As for the post-conveyance conduct of defendants, U.S. 12(m) paras. 16-26 and n. 1 (attached to this opinion as its Ex. 3) tell the story as to the lack of significance to be attached to Church's purported "ownership" of the Property. Defendants respond with no facts -- they merely offer generalized denials that do not create any real issue of fact, let alone any material factual issue. All that they have offered that could be characterized as even partly responsive to the United States' filing is a statement in their memorandum that the designation of John and Alice as the parties insured on the hazard and liability insurance covering the Property -- a designation made with no mention whatever of Church either as a party insured or as having any interest in the Property -- is in error and will be corrected. That assertion would not make a difference even if it were to be credited, and this Court is not required to do that.
John's Tax Liability
John contested his tax liability for the years at issue before the Tax Court. He lost. On August 25, 1987 Tax Court Judge Edna Parker issued a decision (part of Ex. 2 to this opinion) pursuant to that Court's January 22, 1987 opinion, determining the deficiencies in tax and additions to the tax that were later set out in the Form 4340 Certificates of Assessment (the balance of Ex. 2 to this opinion).

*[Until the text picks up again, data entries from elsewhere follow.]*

(** [data.copy()]: a new object with the same items. *)
Definition dict_copy (data : loc) : M loc :=
  fun σ =>
    match σ !! data with
    | Some d => new_dict d σ
    | None => (raise RuntimeError "no such object", σ)
    end.

(** [data[key]] *)
Definition dict_getitem (data : loc) (key : string) : M pyval :=
  fun σ =>
    match σ !! data with
    | Some d =>
        match d !! key with
        | Some v => (Ret v, σ)
        | None => (raise KeyError key, σ)
        end
    | None => (raise RuntimeError "no such object", σ)
    end.

End Store.
Import Store.

(** ** CompetitionReport *)

Module CompetitionReport.
Section WithRuntime.
Context `{Runtime}.

Record report := mkReport {
  competition_id : pyval;
  score : pyval;
  gold_threshold : pyval;
  silver_threshold : pyval;
  bronze_threshold : pyval;
  median_threshold : pyval;
  any_medal : pyval;
  gold_medal : pyval;
  silver_medal : pyval;
  bronze_medal : pyval;
  above_median : pyval;
  submission_exists : pyval;
  valid_submission : pyval;
  is_lower_better : pyval;
  created_at : datetime;
  submission_path : pyval
}.

(** The items of the dictionary display of [to_dict], in order. *)
Definition to_dict_items (self : report) : result (list (string * pyval)) :=
  gold ← py_float (gold_threshold self);
  silver ← py_float (silver_threshold self);
  bronze ← py_float (bronze_threshold self);
  median ← py_float (median_threshold self);
  Ret [("competition_id", competition_id self);
       ("score", if decide (score self = VNone) then VNone
                 else VStr (py_str (score self)));
       ("gold_threshold", VFloat gold);
       ("silver_threshold", VFloat silver);
       ("bronze_threshold", VFloat bronze);
       ("median_threshold", VFloat median);
       ("any_medal", VBool (py_bool (any_medal self)));
       ("gold_medal", VBool (py_bool (gold_medal self)));
       ("silver_medal", VBool (py_bool (silver_medal self)));
       ("bronze_medal", VBool (py_bool (bronze_medal self)));
       ("above_median", VBool (py_bool (above_median self)));
       ("submission_exists", VBool (py_bool (submission_exists self)));
       ("valid_submission", VBool (py_bool (valid_submission self)));
       ("is_lower_better", VBool (py_bool (is_lower_better self)));
       ("created_at", VStr (isoformat (created_at self)));
       ("submission_path", submission_path self)].

(** [CompetitionReport.to_dict] *)
Definition to_dict (self : report) : M loc :=
  items ← lift (to_dict_items self);
  new_dict (list_to_map items).

Definition get_float (data : loc) (key : string) : M pyval :=
  v ← dict_getitem data key; x ← lift (py_float v); mret (VFloat x).

Definition get_bool (data : loc) (key : string) : M pyval :=
  v ← dict_getitem data key; mret (VBool (py_bool v)).

(** [CompetitionReport.from_dict] *)
Definition from_dict (data : loc) : M report :=
  data ← dict_copy data;
  competition_id ← dict_getitem data "competition_id";
  score ← (v ← dict_getitem data "score";
           if decide (v = VNone) then mret VNone
           else get_float data "score");
  gold_threshold ← get_float data "gold_threshold";
  silver_threshold ← get_float data "silver_threshold";
  bronze_threshold ← get_float data "bronze_threshold";
  median_threshold ← get_float data "median_threshold";
  any_medal ← get_bool data "any_medal";
  gold_medal ← get_bool data "gold_medal";
  silver_medal ← get_bool data "silver_medal";
  bronze_medal ← get_bool data "bronze_medal";
  above_median ← get_bool data "above_median";
  submission_exists ← get_bool data "submission_exists";
  valid_submission ← get_bool data "valid_submission";
  is_lower_better ← get_bool data "is_lower_better";
  created_at ← (v ← dict_getitem data "created_at";
                lift (py_fromisoformat v));
  submission_path ← dict_getitem data "submission_path";
  mret (mkReport competition_id score gold_threshold silver_threshold
          bronze_threshold median_threshold any_medal gold_medal
          silver_medal bronze_medal above_median submission_exists
          valid_submission is_lower_better created_at submission_path).

End WithRuntime.
End CompetitionReport.

(** ** CodeCompetitionReport *)

Module CodeCompetitionReport.
Section WithRuntime.
Context `{Runtime}.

Although John purports to challenge the existence of his tax liabilities here, it has been firmly established for nearly a half century that claim preclusion -- res judicata -- forecloses any such attack ( Commissioner v. Sunnen, 333 U.S. 591, 598, 92 L. Ed. 898, 68 S. Ct. 715 (1948); United States v. International Building Co., 345 U.S. 502, 97 L. Ed. 1182, 73 S. Ct. 807 (1953)). Nor has any real question been presented here as to the validity of the assessments (see United States v. Chila, 871 F.2d 1015, 1017-18 (11th Cir. 1989); cf. United States v. Warner, 855 F.2d 372, 374 (7th Cir. 1988)). As stated earlier, all that is required is to bring the amounts up to date to reflect the full prejudgment interest.
As for the relationship between John's established tax liabilities and the conveyance to Church -- the issue whether that conveyance may be disregarded because it was fraudulent as to the United States -- the relevant question is whether the United States was a "creditor" of John's at the time of the 1978 conveyance. On that score the opinion of this Court's former colleague Judge Susan Getzendanner, issued in a remarkably similar case (a purported conveyance of a taxpayer's residence to a "church" without the receipt of any current consideration),
could have been written expressly to fit this case ( Indiana National Bank v. Gamble, 612 F. Supp. 1272, 1276 (N.D. Ill. 1984) (citations omitted)):
Although those [prior year's income] taxes had not yet been assessed, the law is well settled, for fraudulent conveyance purposes, tax liabilities are due and owing on the date the returns are required to be filed and not the date of assessment.